Is there any language/locale/whatever that both (1) uses Arabic numerals and (2) does not sort the numerals in the same way ASCII does?
You're right. I was thinking that you need the dash to sort in the right order, but of course the dash is always in the same place in ISO 8601.
For the same reasons the time format HH:MM:SS is objectively correct and and not HH:SS:MM, SS:MM:HH, MM:SS:HH, SS:HH:MM, or MM:HH:SS.
No, dates are for humans not computers sorting things. DD-MM-YYYY is "objectively better" because that's how most humans read dates. See where this is going?
How is it more "objectively correct" than DD-MM-YYYY?
Because the I in ISO means International, so it's automatically better on HN.
It's why the people on HN go to International House of Pancakes so much, but wouldn't be caught dead in The Pancake House.
Many of us in tech are prone to using mobile apps instead of cash - but we do sign legal documents and this is an area where it would pay to be particularly careful when writing the year.

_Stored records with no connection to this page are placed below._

(** * Markdown encoder: the reflective traversal of [md.Marshal]

    A shallow embedding of package [md] (the [Marshaler] interface and the
    functions [Marshal], [marshal], [marshalStr], [obfuscate], [marshalPrt],
    [marshalStruct] and [applyIndentation]) together with the properties of
    the encoder that its specification states.

    Go values are seen through what package [reflect] shows of them; a
    function that may panic returns an [outcome]. *)

From Stdlib Require Import String Ascii List ZArith Lia Bool.
Import ListNotations.

Local Open Scope list_scope.
Local Open Scope string_scope.
Local Open Scope Z_scope.

(* ================================================================== *)
(** ** Panics and results *)

(** The run-time panics the package can raise. *)
Inductive panic : Type :=
| NilDereference        (* method call on a nil [reflect.Type] *)
| InterfaceConversion   (* failed type assertion [v.(string)] *)
| NegativeRepeatCount   (* [strings.Repeat] with a negative count *)
| SliceBounds           (* slice expression out of range *)
| WrongKind.            (* [reflect] accessor used on a value of another kind *)

Inductive outcome (A : Type) : Type :=
| Panics (p : panic)
| Returns (a : A).

Arguments Panics {A} p.
Arguments Returns {A} a.

Definition bind {A B : Type} (c : outcome A) (k : A -> outcome B) : outcome B :=
  match c with
  | Panics p => Panics p
  | Returns a => k a
  end.

Notation "x <- c ;; k" := (bind c (fun x => k))
  (at level 61, c at next level, right associativity).

(** A Go [error] value, identified by its message. *)
Record error : Type := Err { Error : string }.

(** A [[]byte]: [None] is the nil slice. *)
Definition bytes : Type := option string.

(** The pair [([]byte, error)] a marshalling function returns; the error
    component is [None] for a nil error. *)
Definition result : Type := (bytes * option error)%type.

(** [%s] applied to a [[]byte]. *)
Definition string_of_bytes (b : bytes) : string :=
  match b with
  | None => ""
  | Some s => s
  end.

(* ================================================================== *)
(** ** [int], [len], slicing, [strings.Repeat], [strings.Join] *)

(** Go's [int] is a 64-bit two's complement integer on the platforms the
    package targets. *)
Definition wrap_int (z : Z) : Z := (z + 2 ^ 63) mod 2 ^ 64 - 2 ^ 63.

(** [len(s)]: the number of bytes of [s]. *)
Definition len (s : string) : Z := Z.of_nat (String.length s).

Fixpoint drop (n : nat) (s : string) : string :=
  match n, s with
  | O, _ => s
  | S _, EmptyString => EmptyString
  | S n', String _ s' => drop n' s'
  end.

(** [s[lo:]]. *)
Definition slice_from (s : string) (lo : Z) : outcome string :=
  if (lo <? 0) || (len s <? lo) then Panics SliceBounds
  else Returns (drop (Z.to_nat lo) s).

Fixpoint replicate (n : nat) (s : string) : string :=
  match n with
  | O => ""
  | S n' => s ++ replicate n' s
  end.

(** [strings.Repeat(s, count)], the allocation of the result taken to
    succeed. *)
Definition Repeat (s : string) (count : Z) : outcome string :=
  if count <? 0 then Panics NegativeRepeatCount
  else Returns (replicate (Z.to_nat count) s).

(** [strings.Join(elems, sep)]: the first element, then for every further
    element the separator and the element, written to one builder. *)
Definition Join (elems : list string) (sep : string) : string :=
  match elems with
  | [] => ""
  | e :: rest => fold_left (fun b s => b ++ sep ++ s) rest e
  end.

(* ================================================================== *)
(** ** Values as [reflect] shows them *)

Module reflect.

(** [reflect.Kind], as far as [marshal] tells kinds apart. *)
Inductive Kind : Type :=
| String
| Struct
| Ptr
| Other.

(** [reflect.StructField]: the field's name, whether it is exported (what
    [CanInterface] reports for a field of a value obtained from
    [reflect.ValueOf]), and what [Tag.Get] returns for the package's tag
    key (the empty string when the key is absent). *)
Record StructField : Type := {
  Name : string;
  Exported : bool;
  Tag : string
}.

End reflect.

Import reflect(StructField, Name, Exported, Tag).

Unset Elimination Schemes.

(** An [interface{}] value. [Nil] is the nil interface, which has no
    dynamic type. Every other value carries [mm], the pair its
    [MarshalMarkdown] method returns when its dynamic type implements
    [Marshaler] ([None] when it does not), and the data of its kind:
    - [VString]: [exact] says that the dynamic type is [string] itself and
      not a defined type whose underlying type is [string];
    - [VStruct]: the fields in declaration order, each with the value
      [Field(i).Interface()] returns for it (for a field of interface type,
      the value the interface holds, [Nil] when it holds none);
    - [VPtr]: [None] for a nil pointer, else what [Elem().Interface()]
      returns;
    - [VOther]: a value of any other kind, with its [%v] text.

    Values are finite trees: a value that reaches itself through pointers
    is not among them. The call of a [MarshalMarkdown] method is taken to
    return: a nil pointer whose method has a value receiver, on which the
    call panics, is not among the values either. [mm] stands for the
    method set of the dynamic type, so the [mm] of a struct is also set
    when the method is promoted from an embedded field. *)
Inductive value : Type :=
| Nil
| VString (mm : option result) (exact : bool) (s : string)
| VStruct (mm : option result) (fields : list (StructField * value))
| VPtr (mm : option result) (elem : option value)
| VOther (mm : option result) (text : string).

Set Elimination Schemes.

I saw one of my aunts share this on Facebook and was unsure if it was actual advice or just the normal chain mail spam that gets passed around.
Thoughts?
IMO, mostly chain mail.
1. Most contracts don't exist in isolation. They'll be associated with some sort of supporting event. Emails, text messages, etc.
2. Similarly, when a contract actually matters (under legal evaluation), it isn't evaluated in isolation. That includes establishing the validity of the contract. If the parties disagree on the date, that should raise red flags.

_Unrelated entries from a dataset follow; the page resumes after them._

(** The metadata of a successful full response echo the request: language,
    emotion and speed are those of its configuration, or "spanish", "neutral"
    and 1.0 where the configuration does not give them. *)
Theorem success_metadata_echo_the_request w msg d text c h audio message md :
  request_with msg d (Some text) c ->
  In (tts_response audio "success" message (Some md))
     (sent_of (trace_of (handle_tts_request rt w (JObj msg) h))) ->
  md_language md = default (JStr "spanish") (c !! "language") /\
  md_emotion md = default (JStr "neutral") (c !! "emotion") /\
  md_speed md = default (JFloat 1) (c !! "speed").
Proof.
  intros Hreq Hin.
  destruct (truthy text) eqn:Htruthy.
  - rewrite (handle_tts_request_valid w msg d text c h Hreq Htruthy) in Hin.
    destruct (loaded w h) as [[h' pre] | e] eqn:Hl; cbn [trace_of fst snd] in Hin.
    + rewrite (sent_of_reply pre _ _ (loaded_pre w h h' pre Hl)) in Hin.
      unfold full_reply in Hin.
      destruct (ending_of _); cbn [fst sent_of flat_map app] in Hin;
        [| destruct Hin as [Hin | []]; discriminate Hin | destruct Hin].
      destruct (emitted _); cbn [fst sent_of flat_map app] in Hin;
        [destruct Hin as [Hin | []]; discriminate Hin |].
      destruct (wav_write _ _ _); cbn [fst sent_of flat_map app] in Hin;
        destruct Hin as [Hin | []]; [| discriminate Hin].
      unfold success_envelope in Hin. injection Hin as _ _ <-. auto.
    + destruct Hin as [Hin | []]. discriminate Hin.
  - destruct Hreq as (Hd & Ht & _).
    rewrite (falsy_text_full w msg d h Hd) in Hin by (rewrite Ht; exact Htruthy).
    destruct Hin as [Hin | []]. discriminate Hin.
Qed.

(** A full request succeeds exactly when the Generator returned with at least
    one chunk and the container could be written; when the Generator raised
    an [Exception], the one envelope sent is an error envelope with the text of the exception
    as it is, and the chunks produced before are not sent. *)
Theorem full_request_outcome_follows_the_run w msg d text c h :
  request_with msg d (Some text) c ->
  truthy text = true ->
  In (Generate (writer_args text (config_of c)))
     (trace_of (handle_tts_request rt w (JObj msg) h)) ->
  let run := generator w (writer_args text (config_of c)) in
  let sent_msgs := sent_of (trace_of (handle_tts_request rt w (JObj msg) h)) in
  (existsb is_success_msg sent_msgs = true <->
   ending_of run = Returns /\ emitted run <> [] /\
   exists audio, wav_write (array_dtype rt) SAMPLE_RATE (concat (emitted run)) = Ok audio) /\
  (forall e, ending_of run = Raises e -> sent_msgs = [tts_response [] "error" e None]).
Proof.
  intros Hreq Htruthy Hin. cbn zeta.
  rewrite (handle_tts_request_valid w msg d text c h Hreq Htruthy) in Hin |- *.
  destruct (loaded w h) as [[h' pre] | e] eqn:Hl; cbn [trace_of fst snd] in Hin |- *.
  - rewrite (sent_of_reply pre _ _ (loaded_pre w h h' pre Hl)). unfold full_reply.
    destruct (ending_of _) as [| msg' | msg'] eqn:Hend.
    + destruct (emitted _) as [| ch chs] eqn:Hem.
      * split; [| discriminate]. split; [discriminate |].
        intros (_ & Hne & _). contradiction.
      * destruct (wav_write _ _ _) as [audio | err] eqn:Hwav.
        -- split; [| discriminate]. split; [| reflexivity].
           intros _. split; [reflexivity |]. split; [discriminate | eauto].
        -- split; [| discriminate]. split; [discriminate |].
           intros (_ & _ & audio & Ha). discriminate Ha.
    + split.
      * split; [discriminate |]. intros (H & _). discriminate H.
      * intros e He. injection He as <-. reflexivity.
    + split.
      * split; [discriminate |]. intros (H & _). discriminate H.
      * intros e He. discriminate He.
  - destruct Hin as [Hin | []]. discriminate Hin.
Qed.
(** C5, amended. For every root and every manifest the health check
    never alters the manifest it is given: run on the manifest as an
    object, it ends, returning or raising, with the contents it was
    handed. It returns at once, without a message, when the root is a
    system path and when no entry of the manifest has a path ending with
    [init.tcl]; it returns normally whenever the script can be read; an
    exception raised by opening or reading the script propagates to the
    caller, right after the reading and with nothing logged, and the
    check raises in no other way; it never logs anything but at most one
    warning, and besides that warning it only queries the system-path
    test and reads the script. *)
Theorem health_check_effects
    (w : World) (tcl_root : string) (tcltree : list entry) :
  health_check_in_place w tcl_root tcltree =
    (_warn_if_activetcl_or_teapot_installed w tcl_root tcltree, tcltree)
  /\ (host_in_system_path w tcl_root = true ->
        _warn_if_activetcl_or_teapot_installed w tcl_root tcltree =
          ([InSystemPath tcl_root], Ok tt))
  /\ (Forall (fun r => Str.endswith "init.tcl" (e_path r) = false) tcltree ->
        _warn_if_activetcl_or_teapot_installed w tcl_root tcltree =
          ([InSystemPath tcl_root], Ok tt))
  /\ (forall init_resource lines,
        init_script tcltree = Ok init_resource ->
        host_readlines w init_resource = Ok lines ->
        result (_warn_if_activetcl_or_teapot_installed w tcl_root tcltree) = Ok tt)
  /\ (forall init_resource e,
        host_in_system_path w tcl_root = false ->
        init_script tcltree = Ok init_resource ->
        host_readlines w init_resource = Raise e ->
        _warn_if_activetcl_or_teapot_installed w tcl_root tcltree =
          ([InSystemPath tcl_root; ReadLines init_resource], Raise e))
  /\ (forall e,
        result (_warn_if_activetcl_or_teapot_installed w tcl_root tcltree)
          = Raise e ->
        exists init_resource,
          host_in_system_path w tcl_root = false
          /\ init_script tcltree = Ok init_resource
          /\ host_readlines w init_resource = Raise e)
  /\ (logged (_warn_if_activetcl_or_teapot_installed w tcl_root tcltree) = []
      \/ exists init_resource,
           logged (_warn_if_activetcl_or_teapot_installed w tcl_root tcltree)
             = [Log WARNING (MsgActiveTcl init_resource)])
  /\ Forall (fun ev =>
               is_warning ev = true \/ ev = InSystemPath tcl_root
               \/ exists p, ev = ReadLines p)
       (trace (_warn_if_activetcl_or_teapot_installed w tcl_root tcltree)).
Proof.
  destruct (health_check_quiet w tcl_root tcltree)
    as (Hsys & Hnone & Hreturn & Hinv & Hlogged & Hcalls).
  split; [apply health_check_in_place_run|].
  split; [exact Hsys|]. split; [exact Hnone|]. split; [exact Hreturn|].
  split; [|split; [exact Hinv|split; [exact Hlogged | exact Hcalls]]].
  intros init_resource e Hpath Hinit Hread.
  exact (health_check_raises w tcl_root init_resource tcltree e Hpath Hinit Hread).
Qed.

3. You should retain a copy of the contract no matter what.
4. Last, but not least. Anything of importance should (1) using the full date - perhaps even spelling out the month to avoid format differences (2) consider involving a 3rd party witness like a notary.
This one does make sense. I haven't read it yet, but I always write the full year. For 2020, if you abbreviate it as just 20, adding two more digits allows anyone to fake a future date into 79 years (2021, 2022.. 2099) etc However in the past, this would have been avoided since abbreviating 2019 as 19 and adding two digits would move you into the past which wont make sense always.
Moving a date into the past or the future can both be just as disruptive, depending on the application.
If you’re really committed to abbreviating it, go with 3 characters instead—“020”. Bam! Problem solved. If someone tries to stick digits on the end they’ll get an octal number unexpectedly!